National Glass Museum in Leerdam gets an edgy extension courtesy of bureau SLA
The brainchild of Petrus Marinus Cochius – director of Leerdam glass manufacturers and founder of the Leerdam glass tradition – the Dutch National Glass Museum in Leerdam has, since its inception in 1850, become the Netherlands’ treasury, laboratory and centre of all things breakable. Some years after Cochius’ death in 1938, the museum was set up in the home of its creator, and when an opportunity arose five years ago to purchase an adjoining villa and expand the premises, bureau SLA were brought in to offer their esteemed architectural opinion.

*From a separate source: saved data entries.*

(** Lines 299-330: the flag arrays of the two profiles; [total] is the
    area of the resolved polygons. *)
Definition hysteresis_flags (testvar : string) (hysteresis_thresholds : Thresholds)
  (df : list (float * float)) (pressure_range data_range : float)
  (data_idx data_idx2 : list nat) (flag_vals flag_vals2 : list float)
  : M (list float * list float) :=
  if PrimFloat.ltb 5 pressure_range then
    test_threshold ← lift KeyError (hysteresis_thresholds !! "test_threshold");
    if PrimFloat.ltb test_threshold data_range then
      polygon_points ← lift IndexError (polygon_points_of df);
      log (EPolygon polygon_points);;
      total ← lift ShapelyError (valid_polygons_area polygon_points);
      let area := (total / pressure_range)%float in
      fail_threshold ← lift KeyError (hysteresis_thresholds !! "fail_threshold");
      flag ←
        (if PrimFloat.ltb (data_range * fail_threshold) area then
           incr_summary testvar (add_failed 2);;
           mret QartodFlags.FAIL
         else
           suspect_threshold ←
             lift KeyError (hysteresis_thresholds !! "suspect_threshold");
           if PrimFloat.ltb (data_range * suspect_threshold) area then
             incr_summary testvar (add_suspect 2);;
             mret QartodFlags.SUSPECT
           else mret QartodFlags.GOOD);
      mret (np.set_idx flag_vals data_idx flag,
            np.set_idx flag_vals2 data_idx2 flag)
    else
      mret (np.set_idx flag_vals data_idx QartodFlags.GOOD,
            np.set_idx flag_vals2 data_idx2 QartodFlags.GOOD)
  else mret (flag_vals, flag_vals2).
(** * Equations of motion of the segbot: the derivation notebook

    A model of [code_SEGBOT/ae353_segbot-EoM.ipynb].  The notebook declares
    numeric constants (Python floats), eight SymPy symbols, builds the
    matrices [M], [N] and [R], and computes

      f_partial = simplify(M.inv() * (N + R * Matrix([[tau_l], [tau_r]])))
      f         = simplify(Matrix([[v * sin(phi)], [f_partial]]))

    Python floats are IEEE binary64 numbers: they are modelled by Rocq's
    primitive floats, so every coefficient that Python computes before it
    reaches SymPy is the very number the notebook computes.  SymPy
    expressions are a small syntax tree with a denotation in the reals.

    The library functions [simplify] and [N] are parameters of the model.
    [simplify] is constrained by the contract of an exact simplifier, and
    [Matrix.inv] is the adjugate over the determinant: the arithmetic that
    SymPy itself performs on [Float] coefficients inside these two calls is
    taken as exact.  Statements about [f] are therefore about the
    expression that exact arithmetic gives; the [f] that SymPy computes
    has the same form with coefficients rounded to binary64, and no
    statement below asserts the exact value of a coefficient of that
    [f]. *)

From Stdlib Require Import Reals Lra Lia ZArith QArith Qreals.
From Stdlib Require Import List String Bool Floats.
Import ListNotations.

Set Warnings "-inexact-float".

(** * Part I: the model *)

(** ** Python floats *)

Module PyFloat.

(** The exact rational value of a finite binary64 number.  Infinities and
    NaN have no value; the default 0 is never used, since every float of
    the notebook's matrices is finite ([notebook_floats_finite] below). *)
Definition B2Q (x : float) : Q :=
  match Prim2SF x with
  | S754_finite s mt e =>
      let n := if s then Zneg mt else Zpos mt in
      match e with
      | Z0 => inject_Z n
      | Zpos p => inject_Z (n * Z.pow_pos 2 p)
      | Zneg p => Qmake n (Pos.pow 2 p)
      end
  | _ => 0%Q
  end.

Definition B2R (x : float) : R := Q2R (B2Q x).

(** [x ** 2] on a Python float, for the three operands that the notebook
    squares ([r_w], [h] and [a]): there the C library's [pow], which Python
    calls, returns the correctly rounded square, which is this product.
    (On other operands [pow] may be one unit in the last place away from
    it, and Python raises [OverflowError] where the product overflows.) *)
Definition sq (x : float) : float := (x * x)%float.

End PyFloat.

Import PyFloat.

(** ** SymPy expressions *)

Module sympy.

Inductive expr : Type :=
| Float (x : float)
| Integer (n : Z)
| Symbol (name : string)
| Add (a b : expr)
| Mul (a b : expr)
| Pow (a : expr) (n : Z)
| sin (a : expr)
| cos (a : expr).

Definition Matrix := list (list expr).

End sympy.

Import sympy (expr, Float, Integer, Symbol, Add, Mul, Pow, Matrix).

Declare Scope expr_scope.
Delimit Scope expr_scope with E.
Bind Scope expr_scope with expr.

(** Subtraction, negation and division are SymPy's: a product with [-1]
    and a power [-1]. *)
Notation "a + b" := (Add a b) : expr_scope.
Notation "a * b" := (Mul a b) : expr_scope.
Notation "- a" := (Mul (Integer (-1)) a) : expr_scope.
Notation "a - b" := (Add a (Mul (Integer (-1)) b)) : expr_scope.
Notation "a / b" := (Mul a (Pow b (-1))) : expr_scope.
Notation "a ** n" := (Pow a n) (at level 30, right associativity) : expr_scope.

Feeling that a simple conversion of this new property into administration facilities would too simple, bureau SLA suggested a more artistic approach – that the neighbouring buildings be joined via a series of translucent external passageways and both Cochius’ home and the additional villa be opened to the public with view to the full collection of glass, including that in storage. This would ensure a spacious exhibition facility and allow an easy interaction between staff and the visiting public, whilst the bridges themselves served as additional storage space, fitted with cases specifically designed for this purpose by Piet Hein Eek.
Four pedestrian bridges were constructed from several layers of polycarbonate paneling, with a translucent skin of grey, powder-coated, aluminium mesh designed to function ‘like a woman’s net tights; imperfections on the leg are smoothed over’. Internal lighting is thus able to diffuse through the structure, as the walls, ceiling and floors have all been constructed in this same fashion, at night reflecting the glow from an astonishing 9,000 pieces of glasswork housed within their walls. Contrasting sharply with the traditional architectural form of the original villas, the Open Storage bridges add a modern twist to the long-established museum.